The composition of the extracellular matrix may be modified in vivo in several ways. For example, angiogenic factors are known to modulate both the synthesis of matrix proteins [41, 42]. As well as the synthesis of certain proteases and their inhibitors [4244]. To our knowledge there are no reports concerning the correlation between TSP-1 expression and the extracellular matrix in bladder cancer. Fibronectins may play an important role in vascular stroma formation because they have been reported to be an essential for the heart and blood vessel morphogenesis [45], to be chemotactic for endothelial cells [46], to modulate endothelial response to growth factors [47], and to promote the elongation of microvessels during angiogenesis in vitro [48]. TN and FN are glycoprotein components of the ECM which seem to have competitive functions. It can be speculated that this competitive relationship between these molecules is important for cellular functions [49]. There are evidences that tenascin and TSP-1 modulate sprouting of endothelial cells [50]. Tenascin expression indicates an altered cell-ECM interaction that might facilitate epithelial tumour cell invasion [51, 52]. Tenascin expression is highly up-regulated during tumour invasion in many tumour types, including bladder carcinomas [53, 54]. In a previous study concerning the expression of extracellular matrix components in urothelial carcinoma [55] we found that tenascin and fibronectin seemed to be correlated with more aggressive tumour behaviour. In another study [56], we found that extracellular matrix components may be involved in the development and progression of breast cancer. In addition, overexpression of stromal TN and FN seem to have a poor prognostic value in breast cancer patients. In the present study we found a strong relationship of TSP-1 expression with TN and FN suggesting the contribution of these glycoproteins in tumour stroma, remodeling or the effect of these ECM products in bladder vascularization. The formation of a new vessels is required for tumour progression and invasion and inhibition of angiogenesis may affect the early steps of tumour development.
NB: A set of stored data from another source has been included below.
(** X14. For headers given as an array of name-value pairs, none of them
    named [__proto__] (an assignment to that name adds no entry to an object),
    [toRecordHeaders] builds a record with one entry per name, in which the
    last pair of each name wins: its names are distinct, and as a finite map
    it is the map of the pairs read from the last to the first. *)
Theorem toRecordHeaders_last_wins (headers : Headers) :
  "__proto__" ∉ headers.*1 ->
  NoDup (toRecordHeaders headers).*1 /\
  (list_to_map (toRecordHeaders headers) : gmap string string) =
  list_to_map (reverse headers).
Proof.
  intros _.
  destruct (foldl_record_set [] headers) as [H1 H2]; [constructor|].
  split; [exact H1|].
  unfold toRecordHeaders. rewrite H2. simpl.
  apply (right_id_L ∅ (∪)).
Qed.

Lemma toRecordHeaders_last_wins_witness :
  NoDup (toRecordHeaders [("accept", "text/html"); ("x-a", "1"); ("accept", "*/*")]).*1 /\
  (list_to_map (toRecordHeaders [("accept", "text/html"); ("x-a", "1"); ("accept", "*/*")])
     : gmap string string) =
  list_to_map (reverse [("accept", "text/html"); ("x-a", "1"); ("accept", "*/*")]).
Proof.
  apply (toRecordHeaders_last_wins
           [("accept", "text/html"); ("x-a", "1"); ("accept", "*/*")]).
  intros H. repeat (apply elem_of_cons in H as [H|H]; [discriminate H|]).
  inversion H.
Defined.

(** ** The request of the platform client *)

(** X15. [executeRequest] over the platform client never hands the abort
    signal on: two configurations that differ in their signal only build the
    same request and end the same way. A method without an entry in the
    method map, trace, builds the request that get builds. And a body that is
    no string goes through [JSON.stringify]: when that throws, the request
    ends with the defect, whatever the client would have answered. *)
Theorem platform_request_shape
  (platform : Platform) (JSON_stringify : N -> Completion string)
  (client_execute : HttpClientRequest -> Exit HttpClientResponse Thrown)
  (D : Type) (method : HttpMethod) (url : string) (d : Dispatcher D)
  (h : option Headers) (b : option BodyInit) (s s' : option AbortSignal)
  (ref : N) (defect : Thrown) :
  buildRequest JSON_stringify (mkStrictRequestInit method url d h b s) =
    buildRequest JSON_stringify (mkStrictRequestInit method url d h b s') /\
  App.executeRequest JSON_stringify client_execute (mkStrictRequestInit method url d h b s) =
    App.executeRequest JSON_stringify client_execute
      (mkStrictRequestInit method url d h b s') /\
  buildRequest JSON_stringify (mkStrictRequestInit TRACE url d h b s) =
    buildRequest JSON_stringify (mkStrictRequestInit GET url d h b s) /\
  App.executeRequest (fun _ => Throw defect) client_execute
    (mkStrictRequestInit method url d h (Some (BodyObject ref)) s) = Die defect.
Proof.
  repeat split.
Qed.

(** ** Transport and classification together *)

(** X16. With a generated dispatcher, a [TransportError] from [executeRequest]
    means that the network failed, and nothing else: the request fails with a
    [TransportError] exactly when [fetch] was rejected or the body could not
    be read, and the error is the one of that cause; classification never
    produces it. The same holds over the platform client, where the failures
    are those of the client and of the reading of the body. *)
Theorem transport_error_iff_transport_failed
  (platform : Platform) (JSON_stringify : N -> Completion string)
  (fetch : string -> RequestInit -> Completion FetchResponse)
  (client_execute : HttpClientRequest -> Exit HttpClientResponse Thrown)
  (JSON_parse : string -> Completion Json) (D : Type)
  (decoders : Z -> string -> Decoder D) (responses : Responses)
  (method : HttpMethod) (url : string)
  (h : option Headers) (b : option BodyInit) (s : option AbortSignal)
  (e : TransportError) :
  (executeRequest fetch
     (mkStrictRequestInit method url (generatedDispatcher JSON_parse decoders responses)
        h b s) = Fail (isTransportError e) <->
   exists cause,
     Transport fetch
       (mkStrictRequestInit method url (generatedDispatcher JSON_parse decoders responses)
          h b s) (Throw cause) /\
     e = mkTransportError (toError cause)) /\
  (App.executeRequest JSON_stringify client_execute
     (mkStrictRequestInit method url (generatedDispatcher JSON_parse decoders responses)
        h b s) = Failure (isTransportError e) <->
   exists cause,
     PlatformTransport JSON_stringify client_execute
       (mkStrictRequestInit method url (generatedDispatcher JSON_parse decoders responses)
          h b s) (Failure cause) /\
     e = mkTransportError (toError cause)).
Proof.
  set (config := mkStrictRequestInit method url _ h b s).
  assert (Hraw : forall raw, reqDispatcher config raw <> Fail (isTransportError e)).
  { intros raw He. simpl in He.
    pose proof (generatedDispatcher_not_TransportError JSON_parse D decoders
                  responses raw) as Hn.
    rewrite He in Hn. destruct Hn. reflexivity. }
  split; split.
  - intros He. destruct (Transport_total fetch D config) as [[raw|cause] Ht];
      rewrite (executeRequest_afterTransport _ _ _ _ Ht) in He.
    + destruct (Hraw raw He).
    + exists cause. split; [exact Ht | simpl in He; congruence].
  - intros (cause & Ht & ->).
    rewrite (executeRequest_afterTransport _ _ _ _ Ht). reflexivity.
  - intros He.
    destruct (PlatformTransport_total JSON_stringify client_execute D config)
      as [[raw|cause|defect] Ht];
      rewrite (platform_afterTransport _ _ _ _ _ Ht) in He;
      unfold afterPlatformTransport in He.
    + destruct (reqDispatcher config raw) as [v|e'] eqn:Hd; simpl in He;
        [discriminate|].
      injection He as ->. destruct (Hraw raw Hd).
    + exists cause. split; [exact Ht | congruence].
    + discriminate.
  - intros (cause & Ht & ->).
    rewrite (platform_afterTransport _ _ _ _ _ Ht). reflexivity.
Qed.

(** X17. Each method of the client sends its own verb: when [fetch], asked
    for the built URL with that verb and the headers, body and signal of the
    options, delivers a response whose body can be read, the call returns
    what the dispatcher of the options makes of that response. *)
Theorem client_methods_compose
  (fetch : string -> RequestInit -> Completion FetchResponse) (D : Type) :
  deliversTo fetch GET (client_GET (createStrictClient fetch) D) /\
  deliversTo fetch POST (client_POST (createStrictClient fetch) D) /\
  deliversTo fetch PUT (client_PUT (createStrictClient fetch) D) /\
  deliversTo fetch PATCH (client_PATCH (createStrictClient fetch) D) /\
  deliversTo fetch DELETE (client_DELETE (createStrictClient fetch) D).
Proof.
  repeat split; intros path options response text Hf Ht;
    simpl; unfold makeRequest;
    rewrite (executeRequest_afterTransport fetch D _ _
               (transport_delivered fetch _ response text Hf Ht));
    reflexivity.
Qed.

Lemma client_methods_compose_witness :
  client_DELETE (createStrictClient (mockFetch (mkFetchResponse 204 [] (Normal ""))))
    Json "/pets/{petId}" deletePetOptions =
  Succeed (mkResponseVariant 204 "none" Undefined).
Proof.
  rewrite (proj2 (proj2 (proj2 (proj2
             (client_methods_compose
                (mockFetch (mkFetchResponse 204 [] (Normal ""))) Json))))
             "/pets/{petId}" deletePetOptions (mkFetchResponse 204 [] (Normal "")) ""
             eq_refl eq_refl).
  reflexivity.
Defined.

(** ** The generator: decoders called and decoders declared *)

Lemma called_is_declared operationId status response :
  calledForResponse operationId status response =
  declaredForResponse operationId status response.
Proof.
  unfold calledForResponse, declaredForResponse.
  destruct (contentTypes response) as [|ct [|ct' cts]]; reflexivity.
Qed.

(** X18. The two files the generator writes agree on the decoders: the
    decoders that the cases of the generated dispatchers call are, name for
    name and in the same order, the decoders that the generated decoders file
    declares, for every document. *)
Theorem generated_files_agree_on_decoders (spec : OpenAPISpec) :
  calledDecoders spec = declaredDecoders spec.
Proof.
  unfold calledDecoders, declaredDecoders, overResponses.
  apply list_bind_ext; [|reflexivity]. intros [pathKey pathItem].
  apply list_bind_ext; [|reflexivity]. intros [method operation].
  apply list_bind_ext; [|reflexivity]. intros [status response].
  apply called_is_declared.
Qed.

(** ** Response headers of the platform client *)














(** ** Round trips *)

Lemma percentDecode_percentByte c rest :
  percentDecode (percentByte c rest) = String c <$> percentDecode rest.
Proof. destruct c as [[] [] [] [] [] [] [] []]; reflexivity. Qed.

Lemma formUrlDecode_percentByte c rest :
  formUrlDecode (percentByte c rest) = String c <$> formUrlDecode rest.
Proof. destruct c as [[] [] [] [] [] [] [] []]; reflexivity. Qed.

Lemma percentDecode_encodeURIComponent s :
  percentDecode (encodeURIComponent s) = Some s.
Proof.
  induction s as [|c s IH]; [reflexivity|]. simpl.
  destruct (uriUnreserved c) eqn:E.
  - simpl. destruct (Ascii.eqb_spec c "%") as [->|_]; [discriminate E|].
    rewrite IH. reflexivity.
  - rewrite percentDecode_percentByte, IH. reflexivity.
Qed.

Lemma formUrlDecode_formUrlEncode s : formUrlDecode (formUrlEncode s) = Some s.
Proof.
  induction s as [|c s IH]; [reflexivity|]. simpl.
  destruct (Ascii.eqb_spec c " ") as [->|Hsp].
  - simpl. rewrite IH. reflexivity.
  - destruct (isAlphaNum c || isOneOf "*-._" c) eqn:E.
    + simpl.
      destruct (Ascii.eqb_spec c "%") as [->|_]; [discriminate E|].
      destruct (Ascii.eqb_spec c "+") as [->|_]; [discriminate E|].
      rewrite IH. reflexivity.
    + rewrite formUrlDecode_percentByte, IH. reflexivity.
Qed.

(** X20. A path parameter value can be read back from the URL: where the
    placeholder of the single path parameter first occurs between [pre] and
    [post], the URL is [pre], a segment and [post], and percent-decoding the
    segment gives back the string form of the value, byte for byte. *)
Theorem path_value_round_trip (D : Type) (method : HttpMethod) (path : string)
  (d : Dispatcher D) (base : string) (key : string) (value : StringOrNumber)
  (h : option Headers) (b : option BodyInit) (s : option AbortSignal)
  (pre post : string) :
  base +:+ path = pre +:+ ("{" +:+ key +:+ "}") +:+ post ->
  indexOf (base +:+ path) ("{" +:+ key +:+ "}") = Some (String.length pre) ->
  exists segment,
    reqUrl (requestInit method path
              (mkRequestOptions d base (Some [(key, value)]) None h b s)) =
      pre +:+ segment +:+ post /\
    percentDecode segment = Some (String_of value).
Proof.
  intros Hsplit Hidx. exists (encodeURIComponent (String_of value)).
  split; [|apply percentDecode_encodeURIComponent].
  rewrite requestInit_url. unfold urlInWords. simpl.
  rewrite append_nil_r. rewrite Hsplit in *.
  apply substituteFirst_present, Hidx.
Qed.

Lemma path_value_round_trip_witness :
  exists segment,
    reqUrl (requestInit GET "/pets/{petId}/toys"
              (mkRequestOptions (Switch.dispatchergetPet JSON.parse)
                 "https://api.example.com" (Some [("petId", Str "a b/c%")])
                 None None None None)) =
      "https://api.example.com/pets/" +:+ segment +:+ "/toys" /\
    percentDecode segment = Some (String_of (Str "a b/c%")).
Proof.
  apply (path_value_round_trip Json GET "/pets/{petId}/toys"
           (Switch.dispatchergetPet JSON.parse) "https://api.example.com" "petId"
           (Str "a b/c%") None None None "https://api.example.com/pets/" "/toys").
  - reflexivity.
  - vm_compute. reflexivity.
Defined.

Lemma countChar_0_cons c x s :
  countChar c (String x s) = 0%nat -> Ascii.eqb x c = false /\ countChar c s = 0%nat.
Proof.
  rewrite countChar_cons. destruct (Ascii.eqb x c); [discriminate|]. auto.
Qed.

Lemma splitFirst_append sep (a b : string) :
  countChar sep a = 0%nat ->
  splitFirst sep (a +:+ String sep b) = (a, b).
Proof.
  induction a as [|x a IH]; intros H.
  - rewrite append_nil_l. simpl. rewrite Ascii.eqb_refl. reflexivity.
  - apply countChar_0_cons in H as [Hx H]. rewrite append_cons. simpl.
    rewrite Hx, IH by exact H. reflexivity.
Qed.

Lemma splitOn_no_sep sep (a : string) :
  countChar sep a = 0%nat -> splitOn sep a = [a].
Proof.
  induction a as [|x a IH]; intros H; [reflexivity|].
  apply countChar_0_cons in H as [Hx H]. simpl.
  rewrite Hx, IH by exact H. reflexivity.
Qed.

Lemma splitOn_append sep (a b : string) :
  countChar sep a = 0%nat ->
  splitOn sep (a +:+ String sep b) = a :: splitOn sep b.
Proof.
  induction a as [|x a IH]; intros H.
  - rewrite append_nil_l. simpl. rewrite Ascii.eqb_refl. reflexivity.
  - apply countChar_0_cons in H as [Hx H]. rewrite append_cons. simpl.
    rewrite Hx, IH by exact H. reflexivity.
Qed.

Lemma pair_no_ampersand k v :
  countChar "&" (formUrlEncode k +:+ "=" +:+ formUrlEncode v) = 0%nat.
Proof. rewrite countChar_pair by (reflexivity || discriminate). reflexivity. Qed.
(** The inner loop over the tiles of a column: [y] and [column_width] are its
    mutable variables, the result is [column_tiles] and the final width. *)
Fixpoint column_geometries (ws : GlobalWorkspace) (column_id : ColumnId) (x y : f64)
    (column_width : f64) (tile_ids : list TileId) : list TileGeometry * f64 :=
  match tile_ids with
  | [] => ([], column_width)
  | tile_id :: tile_ids =>
      match ws.(gw_tiles) !! tile_id with
      | None => column_geometries ws column_id x y column_width tile_ids
      | Some tile =>
          let width := f64_max f64_one (f64_of_Z tile.(tm_current_logical_size).1) in
          let height := f64_max f64_one (f64_of_Z tile.(tm_current_logical_size).2) in
          let column_width := f64_max column_width width in
          let g := {| tg_tile_id := tile.(tm_tile_id);
                      tg_owner_node_id := tile.(tm_owner_node_id);
                      tg_column_id := column_id;
                      tg_logical_x := x; tg_logical_y := y;
                      tg_logical_width := width; tg_logical_height := height |} in
          let r := column_geometries ws column_id x (f64_add y height) column_width tile_ids in
          (g :: r.1, r.2)
      end
  end.

(** The outer loop over the columns, with its variable [x]. *)
Fixpoint columns_geometries (ws : GlobalWorkspace) (ordered : gmap ColumnId (list TileId))
    (x : f64) (columns : list ColumnId) : list TileGeometry :=
  match columns with
  | [] => []
  | column_id :: columns =>
      match ordered !! column_id with
      | None => columns_geometries ws ordered x columns
      | Some tile_ids =>
          let r := column_geometries ws column_id x f64_zero f64_one tile_ids in
          (set_tg_logical_width r.2 <$> r.1) ++
          columns_geometries ws ordered (f64_add x r.2) columns
      end
  end.

Definition tile_geometries (ws : GlobalWorkspace) : list TileGeometry :=
  columns_geometries ws (ordered_column_tiles ws) f64_zero ws.(gw_columns).

(** [Point<f64, Logical>]. *)
Record Point := MkPoint { pt_x : f64; pt_y : f64 }.

(** The predicate of [hit_test_tile] and [owner_for_hit]. *)
Definition tile_contains (p : Point) (tile : TileGeometry) : bool :=
  f64_leb tile.(tg_logical_x) p.(pt_x) &&
  f64_leb tile.(tg_logical_y) p.(pt_y) &&
  f64_ltb p.(pt_x) (f64_add tile.(tg_logical_x) tile.(tg_logical_width)) &&
  f64_ltb p.(pt_y) (f64_add tile.(tg_logical_y) tile.(tg_logical_height)).

Definition hit_test_tile (ws : GlobalWorkspace) (global_pos : Point) : option TileGeometry :=
  List.find (tile_contains global_pos) (tile_geometries ws).

(** *** Input forwarding *)
Definition local_to_global (output_origin local_pos : Point) : Point :=
  MkPoint (f64_add output_origin.(pt_x) local_pos.(pt_x))
          (f64_add output_origin.(pt_y) local_pos.(pt_y)).

Definition owner_for_focus (focused_tile : option (TileId * NodeId)) :
    option (TileId * NodeId) := focused_tile.

Definition owner_for_hit (tiles : list TileGeometry) (global_pos : Point) :
    option (TileId * NodeId) :=
  (λ t, (t.(tg_tile_id), t.(tg_owner_node_id))) <$>
    List.find (tile_contains global_pos) tiles.

(** ** Specifications *)

(** The tiles of column [c] in the order the code sorts them. *)
Definition members (c : ColumnId) (l : list TileMetadata) : list TileId :=
  tm_tile_id <$> List.filter (λ t, N.eqb t.(tm_column_id) c) l.

(** Every tile is stored under its own id. *)
Definition keys_ok (ws : GlobalWorkspace) : Prop :=
  map_Forall (λ k t, t.(tm_tile_id) = k) ws.(gw_tiles).

(** The invariant of the replicated workspace. *)
Record workspace_ok (ws : GlobalWorkspace) : Prop := {
  wo_keys : keys_ok ws;
  wo_columns : NoDup ws.(gw_columns)
}.

(** Every tile belongs to a listed column. *)
Definition tiles_listed (ws : GlobalWorkspace) : Prop :=
  map_Forall (λ _ t, t.(tm_column_id) ∈ ws.(gw_columns)) ws.(gw_tiles).

(** [apply_op_kind] without the intermediate rewriting of column membership. *)
Definition simplified (ws : GlobalWorkspace) (kind : LayoutOpKind) : GlobalWorkspace :=
  match kind with
  | InsertTile tile _ =>
      set_gw_tiles (<[tile.(tm_tile_id) := tile]> ws.(gw_tiles))
        (set_gw_columns (push_unique tile.(tm_column_id) ws.(gw_columns)) ws)
  | RemoveTile tile_id =>
      set_gw_focused_tile
        (if decide (ws.(gw_focused_tile) = Some tile_id) then None else ws.(gw_focused_tile))
        (set_gw_tiles (delete tile_id ws.(gw_tiles)) ws)
  | MoveTile tile_id column_id _ =>
      if decide (is_Some (ws.(gw_tiles) !! tile_id)) then
        set_gw_tiles (alter (set_tm_column_id column_id) tile_id ws.(gw_tiles))
          (set_gw_columns (push_unique column_id ws.(gw_columns)) ws)
      else ws
  | _ => apply_op_kind ws kind
  end.

(** *** What can be observed after an operation *)
Section effect.
  Context (ws : GlobalWorkspace) (kind : LayoutOpKind).

Definition changed_at (id changed : TileId) (f : TileMetadata → TileMetadata) : option TileMetadata :=
  if decide (id = changed) then f <$> ws.(gw_tiles) !! id else ws.(gw_tiles) !! id.

Definition tile_after (id : TileId) : option TileMetadata :=
  match kind with
  | InsertTile tile _ | ChangeTileMetadata tile =>
      if decide (id = tile.(tm_tile_id)) then Some tile else ws.(gw_tiles) !! id
  | RemoveTile gone => if decide (id = gone) then None else ws.(gw_tiles) !! id
  | MoveTile moved column _ => changed_at id moved (set_tm_column_id column)
  | SetFullscreen changed value | ChangeTileState changed (Fullscreen value) => changed_at id changed (set_tm_fullscreen value)
  | SetFloating changed value | ChangeTileState changed (Floating value) => changed_at id changed (set_tm_floating value)
  | ChangeTileState changed (Maximized value) => changed_at id changed (set_tm_maximized value)
  | _ => ws.(gw_tiles) !! id
  end.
So, our data provide implication of other pathways of the regulation of TSP-1 and angiogenesis, possibly through the interaction of ECM components. The ultimate aim is to develop another modality in targeting anti-angiogenic therapies.

Conclusion

The results of the present study indicate that TSP-1 expression is not useful for predicting recurrence or progression to muscle invasive diseases. However, reduction of its expression appears to be correlated with a more aggressive phenotypes. In addition, stromal TSP-1 expression seems to play a role in bladder cancer vascularization possibly in cooperation with other angiogenic factors. Finally, TSP-1 expression could contribute in bladder cancer tissue remodeling, possibly in collaboration with other ECM components.